Grilled Salad with Gröstl
The perfect grilled salad with gröstl recipe with a picture and simple step-by-step instructions.
- 2 Pc. Radicchio Treviso
- 3 tbsp Walnut
- 1 toe Garlic
- 4 tbsp Olive oil
- 3 tbsp Breadcrumbs
- 2 tsp Organic lemon zest
- Fleur de sel
- 1 Pc. Lemon
- Black pepper
- 0,5 bunch Parsley
- Radicchio is actually too good to be used “only” as an ingredient in mixed salads. Do you prefer a radicchio treviso. It is not always available. For the recipe pictures I didn’t get an elongated treviso but a round di chioggia. You can also make the recipe with other salads. I prefer epsom salads. But a “normal” lettuce is also possible. And of course you can do it without asparagus – simply as a side salad for a summer barbecue. Then without Gröstl, but with a vinaigrette based on white wine vinegar.
- The number of heads used depends on their size. Wash the heads, leaving the bracts in place, cut in half. Prepare the grill with a three-zone embers and place the halved heads with the husks facing down on the wire rack and first grill the salad for a few minutes with indirect heat. Then slide the head with the bracts to the fire directly over full heat. Grill the bracts almost black – they are removed afterwards. Turn the head and roast the inside briefly over the flame until the tips of the leaves brown. Then take it off the grill and remove the bracts.

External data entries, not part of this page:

(** * InviFinder: the fetch-merge-price pipeline of [fetch.js]

    A shallow embedding of the card-tracker refresher script.  The script is
    JavaScript, so the development starts with the fragment of the
    language's dynamic semantics the script relies on (truthiness, optional
    chaining, [||], [??], [===], [+]), then follows the script function by
    function: [httpGet], [fetchViaCF], [fetchPrice], [fetchDeck],
    [fetchCollection], [parseMoxfieldUrl] and [main].

    The repository holds two revisions of the script.  This development
    follows the later one, which merges per printing and fetches prices;
    [httpGet] and [parseMoxfieldUrl] are the same in both.  The readers
    and the [main] of the earlier revision are in the module [Legacy].

    Conventions.
    - Strings are byte strings (the UTF-8 encoding of the script's strings).
    - The numbers of the documents are integers.  [VNum z] is the double
      with the integer value [z]: sums are rounded as IEEE 754 rounds them,
      which leaves the integers of magnitude up to 2^53 exact, and
      [VNum infinity] and [VNum (- infinity)] are the two infinities.  The
      script's own counters (requests, pages, cards, prices) stay far below
      2^53 and are exact integers.
    - A JavaScript object used as a dictionary is the list of its own
      properties in the order [Object.keys], [Object.values],
      [Object.entries] and [JSON.stringify] enumerate them: the keys that
      are array indices first, in ascending order, then the other keys in
      insertion order.  Reading [obj[k]] also finds the members the object
      inherits from [Object.prototype]; see [obj_get].
    - The configuration is read as its schema types it: owners, URLs and
      secret names are strings.
    - The built-in functions whose result depends on Unicode tables or on a
      parser ([toLowerCase], [trim], [encodeURIComponent], [JSON.parse],
      the conversion of strings to numbers) are parameters: the class
      [Host].  Every property below holds for every host.
    - Asynchronous code is sequential here: every [await] in the script is
      awaited before the next statement runs, so a computation is a function
      from the number of HTTP requests issued so far to an outcome, the new
      request count and the events (requests, sleeps, log lines) it emitted.
      The network is a parameter too: a function from the request number
      and the URL to the response. *)

From Stdlib Require Import ZArith String Ascii List Bool Lia DecimalString
  Sorted.
From stdpp Require Import base list strings gmap.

- Rub the peel of an organic lemon and set aside. Squeeze the lemon and drizzle the juice into the cut surfaces of the grilled heads of lettuce. If you want to do without the Gröstl, which makes sense at a summer barbecue, you can use a vinaigrette made from white vinegar and olive oil with salt, pepper and a little sugar (and maybe a touch of garlic).
- For the Gröstl: heat the olive oil in a coated pan and fry the walnuts, the chopped garlic and the breadcrumbs for 3 – 4 minutes. Season with fleur de sel and black pepper and finally fold in the chopped parsley. Pour the mixture over the heads of lettuce, which are still warm.